Sunday, 2 August 2015

Preparing ESM data using SPSS syntax

I'm currently figuring out how to use SPSS syntax (rather than Excel) to pre-process my experience sampling data, and thought I'd share some useful (and basic!) pieces of syntax I've learned along the way. 

For those unfamiliar with experience sampling, it involves multiple participants reporting on their experiences on several occasions. In my study, it involves ~60 participants answering questionnaires on their phones 6 times each day for 7 days, which means 42 observations per participant and 2,520 observations in total (assuming 100% compliance), or more realistically, assuming 75% compliance, around 1,900 reports.

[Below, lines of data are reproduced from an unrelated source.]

(* ===== verification/SctpMessages.v ===== *)
(** * webrtc/data-channel: messages from one association to another

    [send_message] cuts a message into DATA chunks; whatever the order in which their packets
    arrive, the peer's [handle_packet] puts the message together and reports it once. *)
From stdpp Require Import sorting fin_maps.
From S2P Require Import Prelude Words Slices RustStd SctpPacket SctpAssociation SctpInvariant SctpSafety SctpDelivery.

(** ** Fragments *)
Lemma chunks_of_lengths fuel n payload : 0 < n -> Forall (fun c => 1 <= len c <= n) (chunks_of fuel n payload).
Proof.
  intros Hn. revert payload. induction fuel as [|fuel IH]; intros [|x l]; cbn; constructor; [|apply IH].
  rewrite len_take, len_cons. pose_len. lia.
Qed.
Lemma payload_chunks_concat n payload : 0 < n -> concat (payload_chunks n payload) = payload.
Proof. intros Hn. by apply payload_chunks_fuel. Qed.
Lemma payload_chunks_some n payload : payload <> [] -> 1 <= len (payload_chunks n payload).
Proof. destruct payload; [done|]. intros _. unfold payload_chunks. cbn. rewrite len_cons. pose_len. lia. Qed.

(** ** What is sent *)
Section Sender.
Context (message : OutboundMessage) (first count : Z).

(** Chunk [j] of the message. *)
Definition chunk_at (j : Z) (fragment : bytes) : DataChunk :=
  {| data_flags := fragment_flags (msg_ordered message) j count; data_tsn := tsn_of first j;
     data_stream_id := msg_stream_id message; data_stream_sequence := msg_stream_sequence message;
     data_ppid := msg_ppid message; data_payload := fragment |}.

(** A packet that carries one chunk of the message. *)
Definition carries (c : AssociationConfig) (tag : Z) (d : DataChunk) (packet : bytes) : Prop :=
  build_packet (local_port c) (remote_port c) tag TYPE_DATA (data_flags d)
    (data_value (data_tsn d) message (data_payload d)) = Ok packet.

Lemma enqueue_fragments_sends now id tag index fragments a a' packets : peer_verification_tag a = Some tag ->
  next_tsn a = tsn_of first index ->
  enqueue_fragments now message id count index fragments a = (a', Ok packets) ->
  next_tsn a' = tsn_of first (index + len fragments) /\ length packets = length fragments /\
  forall i f, fragments !! i = Some f ->
    exists p, packets !! i = Some p /\ carries (config a) tag (chunk_at (index + Z.of_nat i) f) p.
Proof.
  revert index a packets. induction fragments as [|f fragments IH]; intros index a packets Ht Hn H; cbn [enqueue_fragments] in H.
  { injection H as <- <-. rewrite len_nil, Z.add_0_r. done. }
  cbv zeta in H. apply prog_bind_Ok in H as (a1 & tsn & [= <- <-] & H).
  apply prog_bind_Ok in H as (a2 & [] & [= <-] & H). apply prog_bind_Ok in H as (a3 & p & Hp & H).
  unfold packet_to_peer, try_gets in Hp. injection Hp as <- Hp. apply prog_bind_Ok in H as (a4 & [] & [= <-] & H).
  apply prog_bind_Ok in H as (a5 & ps & Hps & [= <- <-]).
  unfold peer_tag in Hp. cbn in Hp. rewrite Ht in Hp. cbn in Hp.
  apply IH in Hps as (Hnext & Hlen & Hall); [|done|cbn; by rewrite Hn, tsn_succ].
  rewrite len_cons. split_and!; [by rewrite Hnext, Z.add_assoc|by cbn; f_equal|].
  intros [|i] g Hg; cbn in Hg.
  - injection Hg as <-. exists p. split; [done|]. unfold carries. cbn. rewrite Z.add_0_r, <- Hn. exact Hp.
  - destruct (Hall i g Hg) as (q & Hq & Hc). exists q. split; [done|].
    by replace (index + Z.of_nat (S i)) with (index + 1 + Z.of_nat i) by lia.
Qed.
End Sender.

(** The PPID and the octets of a message on the wire. *)
Definition wire (kind : MessageKind) (payload : bytes) : Z * bytes :=
  match kind, bool_decide (payload = []) with
  | Text, false => (PPID_STRING, payload)
  | Binary, false => (PPID_BINARY, payload)
  | Text, true => (PPID_STRING_EMPTY, [0])
  | Binary, true => (PPID_BINARY_EMPTY, [0])
  end.

Lemma wire_nonempty kind payload : (wire kind payload).2 <> [].
Proof. unfold wire. destruct kind; case_bool_decide; done. Qed.

Definition outbound (stream : Z) (kind : MessageKind) (payload : bytes) (ch : Channel) : OutboundMessage :=
  {| msg_stream_id := stream; msg_stream_sequence := next_outgoing_sequence ch; msg_ppid := (wire kind payload).1;
     msg_ordered := channel_ordered ch; msg_reliability := channel_reliability ch |}.

Lemma send_message_inv now stream kind payload a a' packets tag : peer_verification_tag a = Some tag -> u32 (next_tsn a) ->
  send_message now stream kind payload a = (a', Ok packets) ->
  let fragments := payload_chunks MAX_DATA_PAYLOAD (wire kind payload).2 in
  exists ch, channels a !! stream = Some ch /\ (kind = Text -> from_utf8 payload = true) /\ len fragments <= 256 /\
    next_tsn a' = tsn_of (next_tsn a) (len fragments) /\ length packets = length fragments /\
    forall i f, fragments !! i = Some f -> exists p, packets !! i = Some p /\
      carries (outbound stream kind payload ch) (config a) tag
        (chunk_at (outbound stream kind payload ch) (next_tsn a) (len fragments) (Z.of_nat i) f) p.
Proof.
  intros Ht Hn H fragments. unfold send_message in H.
  apply prog_bind_Ok in H as (a1 & [] & Hs & H). injection Hs as <- _.
  apply prog_bind_Ok in H as (a1 & [] & Hs & H). injection Hs as <- _.
  apply prog_bind_Ok in H as (a1 & [] & Hs & H). injection Hs as <- Hutf%reject_if_Ok.
  apply prog_bind_Ok in H as (a1 & ch & Hs & H). injection Hs as <- Hch%ok_or_Ok.
  apply prog_bind_Ok in H as (a1 & [] & [= <-] & H). fold (wire kind payload) in H.
  exists ch. split; [done|]. split.
  { intros ->. by destruct (from_utf8 payload). }
  destruct (wire kind payload) as [ppid w] eqn:Hw. cbn [snd] in fragments. unfold enqueue_message in H. cbv zeta in H.
  fold fragments in H. apply prog_bind_Ok in H as (a2 & [] & Hs & H). injection Hs as <- Hroom%reject_if_Ok.
  apply prog_bind_Ok in H as (a2 & id & [= <- <-] & H). apply prog_bind_Ok in H as (a2 & [] & [= <-] & H).
  assert (msg_ppid (outbound stream kind payload ch) = ppid) as Hppid by (cbn; by rewrite Hw).
  assert (outbound stream kind payload ch = {| msg_stream_id := stream; msg_stream_sequence := next_outgoing_sequence ch;
    msg_ppid := ppid; msg_ordered := channel_ordered ch; msg_reliability := channel_reliability ch |}) as Hm
    by (unfold outbound; by rewrite Hw).
  rewrite <- Hm in H.
  apply (enqueue_fragments_sends _ (next_tsn a) _ _ _ tag) in H as (Hnext & Hlen & Hall); [|done|].
  2:{ cbn. unfold tsn_of, wrapping_add. rewrite Z.add_0_r. symmetry. apply Z.mod_small. apply Hn. }
  split; [|done]. apply orb_false_iff in Hroom as [Hr _]. unfold saturating_add, MAX_OUTSTANDING in Hr. change (umax 64) with (2 ^ 64 - 1) in Hr.
  apply Z.ltb_ge in Hr. lia.
Qed.

Lemma length_omap_le {A B} (f : A -> option B) l : (length (omap f l) <= length l)%nat.
Proof.
  induction l as [|x l IH]; [done|].
  change (omap f (x :: l)) with (match f x with Some y => y :: omap f l | None => omap f l end). case_match; cbn; lia.
Qed.

(** The selective acknowledgement always fits a packet. *)
Lemma push_gap_len gaps delta : len (push_gap gaps delta) <= len gaps + 1.
Proof.
  unfold push_gap. destruct (last gaps) as [[s e]|] eqn:Hl; [case_match|]; rewrite ?len_app; change (len [_]) with 1; try lia.
  apply last_Some in Hl as [l' ->]. rewrite removelast_last, len_app. change (len [_]) with 1. lia.
Qed.
Lemma sack_gaps_len c p : len (sack_gaps c p) <= Z.of_nat (size p).
Proof.
  unfold sack_gaps. set (deltas := omap _ _).
  assert (len (merge_sort Z.le deltas) <= Z.of_nat (size p)) as Hd.
  { unfold len. rewrite (Permutation_length (merge_sort_Permutation Z.le deltas)). unfold deltas.
    etrans; [apply inj_le, length_omap_le|]. by rewrite !length_fmap, length_map_to_list. }
  enough (forall l gaps, len (foldl push_gap gaps l) <= len gaps + len l) as H.
  { specialize (H (merge_sort Z.le deltas) []). rewrite len_nil in H. lia. }
  induction l as [|d l IH]; intros gaps; cbn; [rewrite len_nil; lia|]. rewrite len_cons.
  pose proof (push_gap_len gaps d). specialize (IH (push_gap gaps d)). lia.
Qed.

That's a lot of data - a good sign that syntax will help streamline things.

I will be using MPlus to run multilevel modelling analyses, but before I can do that, I need to get the data into shape using SPSS.

1. How to Clean Data

You can compute any number of variables to flag various problems that may crop up in your data. Then, you can compute a dichotomous "valid" variable to filter out all problematic responses. I adapted this basic procedure from McCabe, Mack and Fleeson's (2012) chapter, and cobbled together other bits of syntax I hunted down via Google. For example, here are a few of the problems I'm flagging:

  • responses with no baseline data (i.e., they're not actually part of my study)
  • participants who dropped out due to technical difficulties
  • too many identical responses (e.g., if someone answered all 5s)
  • too few valid responses

Here's what the basic procedure looks like:

Compute nobaseline = 0.
If id = 'ID1' or id = 'ID2' nobaseline = 1.
Execute.

*note that you don't need the quotation marks if your id variable is in numerical form; mine happen to be in string form

Compute dropped = 0.
If id = 'ID1' or id = 'ID2' dropped = 1.
Execute.

Count NumZeros=Var1 to Var10 (0).

Count NumOnes=Var1 to Var10 (1).
...
Count NumNines=Var1 to Var10 (9).
Count NumTens=Var1 to Var10 (10).
Execute.

Compute tooidentical=0.
If NumZeros > 20 tooidentical=1.
If NumOnes > 20 tooidentical=1.
...
If NumNines > 20 tooidentical=1.
If NumTens > 20 tooidentical=1.
Execute.

*this means, for example, if a participant responds with 20 "zeros" out of a possible 23 questions, the data is suspicious

Now creating a variable that will be used to filter out invalid responses, and adding the above conditions:

Compute valid = 1.
If (nobaseline = 1) valid = 0.
If (dropped = 1) valid = 0.
If (tooidentical = 1) valid = 0.
Execute.

Ok, so now that you've marked various problems, how do you find out how many valid responses are remaining? First, you want to apply the filter you've created, to filter out invalid responses (i.e., valid = 0):

USE ALL.
FILTER BY valid.
EXECUTE.

To find out how many total valid responses and participants there are remaining (for reporting, rather than data-cleaning purposes), this syntax identifies duplicate cases:

MATCH FILES
  /FILE=*
  /BY id
  /LAST=PrimaryLast.
VARIABLE LABELS  PrimaryLast 'Indicator of each last matching case as Primary'.
VALUE LABELS  PrimaryLast 0 'Duplicate Case' 1 'Primary Case'.
VARIABLE LEVEL  PrimaryLast (ORDINAL).
FREQUENCIES VARIABLES=PrimaryLast.
EXECUTE.

The total frequency corresponds to the total valid response count, whereas the number of primary cases tells you how many valid participants there are.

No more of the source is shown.